In the records below, find the line containing "Lemma spares_bind d" and the line containing "Lemma spares_same d"; please repeat exactly the lines from one to the other, both included, and nothing more.

################

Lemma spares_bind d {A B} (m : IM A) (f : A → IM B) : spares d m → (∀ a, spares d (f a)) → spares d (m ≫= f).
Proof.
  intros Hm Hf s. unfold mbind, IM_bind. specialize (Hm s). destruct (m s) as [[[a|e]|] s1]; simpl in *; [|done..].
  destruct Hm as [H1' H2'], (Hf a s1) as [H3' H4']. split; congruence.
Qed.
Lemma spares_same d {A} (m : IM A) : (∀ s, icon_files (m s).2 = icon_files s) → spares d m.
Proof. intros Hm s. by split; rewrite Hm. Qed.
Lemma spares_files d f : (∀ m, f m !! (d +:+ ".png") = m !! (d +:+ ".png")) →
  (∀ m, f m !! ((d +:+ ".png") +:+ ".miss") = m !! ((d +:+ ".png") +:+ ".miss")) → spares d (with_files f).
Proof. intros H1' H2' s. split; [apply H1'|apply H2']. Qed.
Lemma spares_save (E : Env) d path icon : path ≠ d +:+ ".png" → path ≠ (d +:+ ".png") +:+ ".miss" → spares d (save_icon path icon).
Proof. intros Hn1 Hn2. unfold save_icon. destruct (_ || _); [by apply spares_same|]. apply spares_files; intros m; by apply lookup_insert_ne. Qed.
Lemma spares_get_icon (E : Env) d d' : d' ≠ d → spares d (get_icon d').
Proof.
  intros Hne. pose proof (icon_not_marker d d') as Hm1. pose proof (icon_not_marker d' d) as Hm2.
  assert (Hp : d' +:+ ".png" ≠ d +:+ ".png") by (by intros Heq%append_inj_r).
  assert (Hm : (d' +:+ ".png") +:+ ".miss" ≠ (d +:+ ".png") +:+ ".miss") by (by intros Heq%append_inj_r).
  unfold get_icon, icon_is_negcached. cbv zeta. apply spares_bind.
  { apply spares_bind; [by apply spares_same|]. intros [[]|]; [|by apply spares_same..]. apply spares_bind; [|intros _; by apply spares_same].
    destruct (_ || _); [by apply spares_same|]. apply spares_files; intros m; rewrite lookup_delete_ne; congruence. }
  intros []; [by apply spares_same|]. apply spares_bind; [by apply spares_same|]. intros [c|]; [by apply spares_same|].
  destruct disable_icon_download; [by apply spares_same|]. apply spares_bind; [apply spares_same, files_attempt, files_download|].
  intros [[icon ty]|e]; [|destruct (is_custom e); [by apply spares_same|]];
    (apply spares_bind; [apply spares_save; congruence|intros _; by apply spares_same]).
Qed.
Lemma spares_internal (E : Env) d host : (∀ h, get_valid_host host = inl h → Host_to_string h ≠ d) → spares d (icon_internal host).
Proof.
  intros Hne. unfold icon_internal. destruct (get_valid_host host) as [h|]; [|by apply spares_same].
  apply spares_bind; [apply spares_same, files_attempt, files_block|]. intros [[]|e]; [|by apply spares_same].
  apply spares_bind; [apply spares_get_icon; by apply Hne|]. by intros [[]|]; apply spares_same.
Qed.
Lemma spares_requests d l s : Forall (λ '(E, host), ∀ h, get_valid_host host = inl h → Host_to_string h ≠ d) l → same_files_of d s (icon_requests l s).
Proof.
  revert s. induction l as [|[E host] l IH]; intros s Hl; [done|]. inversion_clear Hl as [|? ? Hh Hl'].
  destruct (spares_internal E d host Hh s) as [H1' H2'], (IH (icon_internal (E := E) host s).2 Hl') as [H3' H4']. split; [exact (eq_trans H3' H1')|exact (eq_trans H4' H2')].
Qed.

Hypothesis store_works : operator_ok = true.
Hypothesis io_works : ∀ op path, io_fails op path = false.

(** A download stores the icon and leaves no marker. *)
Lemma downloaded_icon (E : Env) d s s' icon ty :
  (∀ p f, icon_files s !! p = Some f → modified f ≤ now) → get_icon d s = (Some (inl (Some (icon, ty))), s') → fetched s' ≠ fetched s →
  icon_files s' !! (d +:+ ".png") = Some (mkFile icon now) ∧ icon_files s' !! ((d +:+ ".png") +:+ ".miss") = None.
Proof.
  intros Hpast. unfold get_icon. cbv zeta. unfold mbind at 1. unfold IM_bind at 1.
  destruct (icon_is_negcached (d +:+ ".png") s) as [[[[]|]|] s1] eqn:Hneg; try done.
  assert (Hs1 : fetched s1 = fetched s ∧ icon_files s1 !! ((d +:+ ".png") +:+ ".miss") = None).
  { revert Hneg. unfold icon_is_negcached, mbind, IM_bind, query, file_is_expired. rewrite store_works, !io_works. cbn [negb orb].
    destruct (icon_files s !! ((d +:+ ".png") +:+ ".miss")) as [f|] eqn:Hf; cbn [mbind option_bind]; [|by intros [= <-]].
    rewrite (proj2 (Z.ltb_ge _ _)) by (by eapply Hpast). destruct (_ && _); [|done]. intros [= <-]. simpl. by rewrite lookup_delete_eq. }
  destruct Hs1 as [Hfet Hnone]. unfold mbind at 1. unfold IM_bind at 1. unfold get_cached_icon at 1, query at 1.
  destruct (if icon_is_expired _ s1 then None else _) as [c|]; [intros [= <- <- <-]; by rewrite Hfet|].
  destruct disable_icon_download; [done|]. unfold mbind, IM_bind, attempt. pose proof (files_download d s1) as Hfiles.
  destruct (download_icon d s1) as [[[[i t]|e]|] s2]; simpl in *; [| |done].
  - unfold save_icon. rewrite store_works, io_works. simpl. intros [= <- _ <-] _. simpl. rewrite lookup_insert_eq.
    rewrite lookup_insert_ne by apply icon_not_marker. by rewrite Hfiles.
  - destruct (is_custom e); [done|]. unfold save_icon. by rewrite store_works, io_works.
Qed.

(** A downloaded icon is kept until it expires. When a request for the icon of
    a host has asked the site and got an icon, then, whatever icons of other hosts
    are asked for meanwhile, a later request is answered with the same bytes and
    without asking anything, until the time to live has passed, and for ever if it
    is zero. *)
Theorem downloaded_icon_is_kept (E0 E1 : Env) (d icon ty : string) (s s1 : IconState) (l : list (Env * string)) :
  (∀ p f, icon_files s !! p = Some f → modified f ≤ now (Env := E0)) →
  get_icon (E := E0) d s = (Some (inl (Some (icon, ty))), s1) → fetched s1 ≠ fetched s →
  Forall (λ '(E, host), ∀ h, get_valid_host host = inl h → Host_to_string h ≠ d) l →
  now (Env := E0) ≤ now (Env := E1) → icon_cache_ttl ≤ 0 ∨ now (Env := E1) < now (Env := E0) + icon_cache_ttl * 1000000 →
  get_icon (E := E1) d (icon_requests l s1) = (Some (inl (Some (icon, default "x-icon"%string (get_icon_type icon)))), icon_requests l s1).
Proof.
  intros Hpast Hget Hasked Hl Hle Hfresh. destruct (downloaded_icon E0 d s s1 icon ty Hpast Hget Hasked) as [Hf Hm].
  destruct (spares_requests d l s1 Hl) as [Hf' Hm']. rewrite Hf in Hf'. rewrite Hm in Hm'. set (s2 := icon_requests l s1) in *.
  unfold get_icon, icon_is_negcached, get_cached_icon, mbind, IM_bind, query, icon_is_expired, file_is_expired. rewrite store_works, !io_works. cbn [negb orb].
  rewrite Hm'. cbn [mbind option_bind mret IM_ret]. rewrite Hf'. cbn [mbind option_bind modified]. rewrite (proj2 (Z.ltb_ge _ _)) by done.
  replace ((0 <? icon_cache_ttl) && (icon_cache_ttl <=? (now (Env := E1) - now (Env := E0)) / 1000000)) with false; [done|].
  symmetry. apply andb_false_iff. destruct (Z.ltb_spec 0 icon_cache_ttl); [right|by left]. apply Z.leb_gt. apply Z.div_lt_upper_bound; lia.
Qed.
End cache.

################

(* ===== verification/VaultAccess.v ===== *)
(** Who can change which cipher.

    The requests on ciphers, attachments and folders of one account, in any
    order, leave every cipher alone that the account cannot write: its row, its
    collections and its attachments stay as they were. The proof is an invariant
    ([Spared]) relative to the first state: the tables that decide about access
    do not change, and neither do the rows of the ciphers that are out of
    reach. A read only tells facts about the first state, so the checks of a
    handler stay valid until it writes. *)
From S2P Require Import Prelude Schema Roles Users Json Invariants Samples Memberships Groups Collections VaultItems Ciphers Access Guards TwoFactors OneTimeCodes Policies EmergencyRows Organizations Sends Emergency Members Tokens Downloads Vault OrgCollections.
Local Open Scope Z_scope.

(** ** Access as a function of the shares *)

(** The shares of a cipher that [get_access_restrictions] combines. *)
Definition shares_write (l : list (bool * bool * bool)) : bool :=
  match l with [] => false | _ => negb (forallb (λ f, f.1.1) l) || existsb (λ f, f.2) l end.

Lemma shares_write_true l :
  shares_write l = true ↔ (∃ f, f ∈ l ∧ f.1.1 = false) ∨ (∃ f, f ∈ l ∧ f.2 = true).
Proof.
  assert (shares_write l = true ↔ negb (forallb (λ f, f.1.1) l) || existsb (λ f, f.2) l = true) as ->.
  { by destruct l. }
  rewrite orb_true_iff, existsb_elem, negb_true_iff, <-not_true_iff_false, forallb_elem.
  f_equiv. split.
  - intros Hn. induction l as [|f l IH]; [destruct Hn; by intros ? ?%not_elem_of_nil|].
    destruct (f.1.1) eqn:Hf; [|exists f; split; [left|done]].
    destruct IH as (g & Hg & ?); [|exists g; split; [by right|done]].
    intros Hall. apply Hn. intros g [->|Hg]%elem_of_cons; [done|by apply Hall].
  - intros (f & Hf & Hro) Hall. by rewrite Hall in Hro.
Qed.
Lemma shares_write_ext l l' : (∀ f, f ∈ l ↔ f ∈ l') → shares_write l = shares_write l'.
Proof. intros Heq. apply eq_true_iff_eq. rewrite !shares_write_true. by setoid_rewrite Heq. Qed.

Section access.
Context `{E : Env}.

################

Solution:
Lemma spares_bind d {A B} (m : IM A) (f : A → IM B) : spares d m → (∀ a, spares d (f a)) → spares d (m ≫= f).
Proof.
  intros Hm Hf s. unfold mbind, IM_bind. specialize (Hm s). destruct (m s) as [[[a|e]|] s1]; simpl in *; [|done..].
  destruct Hm as [H1' H2'], (Hf a s1) as [H3' H4']. split; congruence.
Qed.
Lemma spares_same d {A} (m : IM A) : (∀ s, icon_files (m s).2 = icon_files s) → spares d m.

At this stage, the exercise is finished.